50 Shades of Breastmilk: What Color is Your Milk?
You’ve only exclusively breastfed your baby for months and it’s almost time to go back to work so you decide it’s time to start pumping to build your breastmilk stash. You pull out your insurance-provided pump you got all those months before. It’s the first time you’ve used it. You put all the parts together, bring the flanges to your breast, and turn the pump on for the first time. The pump gets to work and you start seeing milk dripping into the cups and it’s…green!
If you’ve never pumped or seen others’ pumped milk before, it may come as a surprise to you that your milk can come in many different shades, not just white.
Throughout the cycle of breastfeeding, milk goes through stages and can come in different colors. The color even changes throughout the day. Colostrum is the first substance your baby gets from your breast and can range from clear to yellow, or even bright orange, depending on how much beta-carotene (found in carrots and other plants) in your diet. As your milk begins to come in, your milk gets thick and creamy before turning into mature milk, which ranges from a thin bluish shade to white, depending on the amount of fat in that particular feed.

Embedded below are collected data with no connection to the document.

Record proc := Proc {
  state : procstate;
  killed : Z;
  p_parent : option nat;
  chan : option channel;
  ns_pid : Z;
  pids : list pid_entry;
  p_nsproxy : option nat;
  child_pid_ns : option nat;
  status : Z;
  kstack : bool;
  pgdir : bool;
  ofile : list (option nat);
  cwd : option nat;
  cwdmount : option nat;
  acct : pacct
}.

Definition with_state (v : procstate) (p : proc) : proc :=
  Proc v (killed p) (p_parent p) (chan p) (ns_pid p) (pids p) (p_nsproxy p) (child_pid_ns p) (status p) (kstack p) (pgdir p) (ofile p) (cwd p) (cwdmount p) (acct p).
Definition with_killed (v : Z) (p : proc) : proc :=
  Proc (state p) v (p_parent p) (chan p) (ns_pid p) (pids p) (p_nsproxy p) (child_pid_ns p) (status p) (kstack p) (pgdir p) (ofile p) (cwd p) (cwdmount p) (acct p).
Definition with_p_parent (v : option nat) (p : proc) : proc :=
  Proc (state p) (killed p) v (chan p) (ns_pid p) (pids p) (p_nsproxy p) (child_pid_ns p) (status p) (kstack p) (pgdir p) (ofile p) (cwd p) (cwdmount p) (acct p).
Definition with_chan (v : option channel) (p : proc) : proc :=
  Proc (state p) (killed p) (p_parent p) v (ns_pid p) (pids p) (p_nsproxy p) (child_pid_ns p) (status p) (kstack p) (pgdir p) (ofile p) (cwd p) (cwdmount p) (acct p).
Definition with_pids (n : Z) (v : list pid_entry) (p : proc) : proc :=
  Proc (state p) (killed p) (p_parent p) (chan p) n v (p_nsproxy p) (child_pid_ns p) (status p) (kstack p) (pgdir p) (ofile p) (cwd p) (cwdmount p) (acct p).
Definition with_ns (x c : option nat) (p : proc) : proc :=
  Proc (state p) (killed p) (p_parent p) (chan p) (ns_pid p) (pids p) x c (status p) (kstack p) (pgdir p) (ofile p) (cwd p) (cwdmount p) (acct p).
Definition with_status (v : Z) (p : proc) : proc :=
  Proc (state p) (killed p) (p_parent p) (chan p) (ns_pid p) (pids p) (p_nsproxy p) (child_pid_ns p) v (kstack p) (pgdir p) (ofile p) (cwd p) (cwdmount p) (acct p).
Definition with_mem (k g : bool) (p : proc) : proc :=
  Proc (state p) (killed p) (p_parent p) (chan p) (ns_pid p) (pids p) (p_nsproxy p) (child_pid_ns p) (status p) k g (ofile p) (cwd p) (cwdmount p) (acct p).
Definition with_files (o : list (option nat)) (c m : option nat) (p : proc) : proc :=
  Proc (state p) (killed p) (p_parent p) (chan p) (ns_pid p) (pids p) (p_nsproxy p) (child_pid_ns p) (status p) (kstack p) (pgdir p) o c m (acct p).
Definition with_acct (v : pacct) (p : proc) : proc :=
  Proc (state p) (killed p) (p_parent p) (chan p) (ns_pid p) (pids p) (p_nsproxy p) (child_pid_ns p) (status p) (kstack p) (pgdir p) (ofile p) (cwd p) (cwdmount p) v.

(** Calls to the file system. *)
Inductive pcall :=
| Filedup (f : nat) | Fileclose (f : nat) | Idup (i : nat) | Iput (i : nat) | Mntdup (m : nat) | Mntput (m : nat) | BeginOp | EndOp.

Record kst := Kst {
  procs : list proc;         (* ptable.proc *)
  initproc : option nat;
  cgt : cgs;                 (* the control groups, and the size and group of each process *)
  nst : nss;                 (* the namespaces *)
  calls : list pcall
}.

Definition upd (p : nat) (f : proc -> proc) (k : kst) : kst := Kst (alter f p (procs k)) (initproc k) (cgt k) (nst k) (calls k).
Definition emit (es : list pcall) (k : kst) : kst := Kst (procs k) (initproc k) (cgt k) (nst k) (calls k ++ es).
Definition oncg {A} (m : M cgs A) : M kst A := fun k =>
  match m (cgt k) with inl e => inl e | inr (a, c) => inr (a, Kst (procs k) (initproc k) c (nst k) (calls k)) end.
Definition onns {A} (m : M nss A) : M kst A := fun k =>
  match m (nst k) with inl e => inl e | inr (a, n) => inr (a, Kst (procs k) (initproc k) (cgt k) n (calls k)) end.
Definition getp (p : nat) : M kst proc := k ← getS; deref (procs k !! p).

(** ** Pids *)
Definition get_pid_for_ns (p : proc) (ns : option nat) : Z :=
  match list_find (fun e => e_pid_ns e = ns) (pids p) with Some (_, e) => e_pid e | None => 0 end.

(** [p->nsproxy->pid_ns] *)
Definition pid_ns_of_proc (p : proc) : M kst (option nat) := px ← onns (get_proxy (p_nsproxy p)); mret (x_pid_ns px).

Definition proc_pid (cur : nat) (p : proc) : M kst Z :=
  q ← getp cur;
  ns ← pid_ns_of_proc q;
  mret (get_pid_for_ns p ns).

Definition get_pid1_for_ns (ps : list proc) (ns : option nat) : option nat :=
  fst <$> list_find (fun p => get_pid_for_ns p ns = 1) ps.

(** ** Allocation *)
Definition no_acct : pacct := Pacct 0 0 0 0.

Definition allocproc (kalloc_ok : bool) : M kst (option nat) :=
  k ← getS;
  match list_find (fun p => state p = UNUSED) (procs k) with
  | None => mret None
  | Some (p, _) =>
      modS (upd p (fun p => with_killed 0 (with_state EMBRYO p))) ;;
      if kalloc_ok then
        modS (upd p (fun q => with_mem true (pgdir q) q)) ;;
        oncg (modS (upd_proc p (fun x => Cproc (sz x) None))) ;;
        modS (upd p (with_acct no_acct)) ;;
        mret (Some p)
      else
        modS (upd p (fun q => with_state UNUSED (with_mem false (pgdir q) q))) ;;
        mret None
  end.

(** [userinit]; the root directory and its mount are those of [initprocessroot]. *)
Definition userinit (cd mt : nat) : M kst unit :=
  oncg (cgroup_initialize [] cgroup_root [] None) ;;
  r ← allocproc true;
  k ← getS;
  putS (Kst (procs k) r (cgt k) (nst k) (calls k)) ;;
  p ← deref r;
  modS (upd p (fun q => with_mem (kstack q) true q)) ;;
  oncg (modS (upd_proc p (fun x => Cproc PGSIZE (p_cgroup x)))) ;;
  modS (upd p (fun q => with_files (ofile q) (Some cd) (Some mt) q)) ;;
  x ← onns emptynsproxy;
  modS (upd p (fun q => with_ns (Some x) (child_pid_ns q) q)) ;;
  px ← onns (get_proxy (Some x));
  n ← deref (x_pid_ns px);
  pid ← onns (pid_ns_next_pid n);
  modS (upd p (fun q => with_pids pid (<[0%nat := PidEntry (Some n) pid]> (pids q)) q)) ;;
  oncg (cgroup_insert cgroup_root p) ;;
  modS (upd p (with_state RUNNABLE)).

(** ** Memory of the group *)
Definition update_protect_mem (i : nat) (oldsz newsz : Z) : M cgs unit :=
  if decide (i = cgroup_root) then mret tt else
  c ← get_cg i;
  if enabled Mem c then
    let proc_page := Z.quot (PGROUNDUP_int oldsz) PGSIZE -i Z.quot (PGROUNDUP_int newsz) PGSIZE in
    let page := current_page (mem_ c) -u proc_page in
    modS (upd_cg i (fun c => with_mem_ (with_current_page page (mem_ c)) c)) ;;
    let min := s32 (PGROUNDUP (min_mem (mem_ c)) / PGSIZE) in
    let protect := s32 (min - page) in
    if 0 <? protect then
      onkh (increse_protect_counter (s32 (protect - protected_mem (mem_ c)))) ;;
      modS (upd_cg i (with_protected (u32 protect)))
    else mret tt
  else mret tt.

(** [cgroup_erase(p->cgroup, p); update_protect_mem(p->cgroup, p->sz, 0);] *)
Definition leave_cgroup (p : nat) : M cgs unit :=
  x ← get_proc p;
  i ← deref (p_cgroup x);
  cgroup_erase i p ;;
  x ← get_proc p;
  i ← deref (p_cgroup x);
  update_protect_mem i (s32 (sz x)) 0.

(** ** fork *)

(** The loop that takes a pid in each namespace up to the root; [slots] entries of [pids] are left. *)
Fixpoint fork_pids (slots : nat) (cur : option nat) : M nss (list pid_entry) :=
  match cur, slots with
  | None, _ => mret []
  | Some _, O => panic "too many danif!"
  | Some n, S slots =>
      pid ← pid_ns_next_pid n;
      ns ← get_pid_ns (Some n);
      rest ← fork_pids slots (n_parent ns);
      mret (PidEntry (Some n) pid :: rest)
  end.

(** The files of the parent, of which the child holds its own references. *)
Definition dup_files (fs : list (option nat)) : list pcall := omap (fmap Filedup) fs.
Definition inherit (fs child : list (option nat)) : list (option nat) := zip_with (fun f g => match f with Some _ => f | None => g end) fs child.

(** The limits of the group that [fork] looks at first. *)
Definition group_refuses (c : cgroup) (size : Z) : bool :=
  (enabled Pid c && (max_num_of_procs c <? num_of_procs c +i 1)) || (enabled Mem c && (max_mem (mem_ c) <? current_mem (mem_ c) +u size)).

(** The second half of [fork], on the slot [np] that has a kernel stack and a page table. *)
Definition fork_child (cur : nat) (curproc : proc) (size : Z) (np : nat) : M kst Z :=
  oncg (modS (upd_proc np (fun y => Cproc size (p_cgroup y)))) ;;
  modS (upd np (with_p_parent (Some cur))) ;;
  cd ← deref (cwd curproc);
  mt ← deref (cwdmount curproc);
  modS (emit (dup_files (ofile curproc) ++ [Idup cd; Mntdup mt])) ;;
  modS (upd np (fun q => with_files (inherit (ofile curproc) (ofile q)) (Some cd) (Some mt) q)) ;;
  old ← deref (p_nsproxy curproc);
  px ← onns (match child_pid_ns curproc with
             | Some n => namespace_replace_pid_ns old n
             | None => namespacedup old
             end);
  modS (upd np (fun q => with_ns (Some px) (child_pid_ns q) q)) ;;
  first ← match child_pid_ns curproc with
          | Some n => mret (Some n)
          | None => q ← onns (get_proxy (Some px)); mret (x_pid_ns q)
          end;
  es ← onns (fork_pids MAX_PID_NS_DEPTH first);
  modS (upd np (fun q => let l := es ++ drop (length es) (pids q) in with_pids (match l with e :: _ => e_pid e | [] => 0 end) l q)) ;;
  q ← getp np;
  pid ← proc_pid cur q;
  x ← oncg (get_proc cur);
  i ← deref (p_cgroup x);
  r ← oncg (cgroup_insert i np);
  match r with
  | RESULT_SUCCESS | RESULT_SUCCESS_OPERATION =>
      modS (upd np (with_state RUNNABLE)) ;;
      mret pid
  | _ => panic "cant fail because checked earlier by allocproc"
  end.

Definition fork (kalloc_ok copyuvm_ok : bool) (cur : nat) : M kst Z :=
  curproc ← getp cur;
  dead ← match child_pid_ns curproc with
         | Some n => ns ← onns (get_pid_ns (Some n)); mret (negb (pid1_ns_killed ns =? 0))
         | None => mret false
         end;
  if (dead : bool) then mret (-1) else
  x ← oncg (get_proc cur);
  i ← deref (p_cgroup x);
  c ← oncg (get_cg i);
  if group_refuses c (sz x) then mret (-1) else
  r ← allocproc kalloc_ok;
  match r with
  | None => mret (-1)
  | Some np =>
      if copyuvm_ok : bool then
        modS (upd np (fun q => with_mem (kstack q) true q)) ;;
        fork_child cur curproc (sz x) np
      else
        modS (upd np (fun q => with_state UNUSED (with_mem false false q))) ;;
        mret (-1)
  end.

(** ** Sleeping and waking *)
Definition wakeup1 (c : option channel) (k : kst) : kst :=
  Kst ((fun p => if bool_decide (state p = SLEEPING) && bool_decide (chan p = c) then with_state RUNNABLE p else p) <$> procs k)
    (initproc k) (cgt k) (nst k) (calls k).

Definition wakeup (c : option channel) : M kst unit := modS (wakeup1 c).

(** [sleep] up to [sched], and what it does when the process runs again. *)
Definition sleep (c : option channel) (cur : nat) : M kst unit := modS (upd cur (fun p => with_state SLEEPING (with_chan c p))).
Definition sleep_return (cur : nat) : M kst unit := modS (upd cur (with_chan None)).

What may be even more surprising is to learn that your milk can also range in shade depending on the foods that you eat, with both natural and artificial colorants, or if there is a little blood present in your milk.
Rusty Pipe Syndrome, a condition where some old blood is present in the milk may cause colostrum and transitional milk to look, as the name suggests, rusty. Fresh blood may make the milk look slightly pink. This can be caused by tiny cracks in the nipple or papillomas in the ducts. Breastfeeding individuals who have developed mastitis have even reported milk to be greenish or yellowish, due to pus in the milk. Eating licorice may cause your milk to be khaki-colored, beets pink, leafy greens and sports drinks green, and carrots orange.
The color may surprise you, especially if it is unexpected, but there is no need to pump and dump if your milk is the color is other than the typical white or creamy buttery yellow. If your baby were drinking straight from the breast, you’d never even know what color the milk was. Isn’t breastmilk amazing!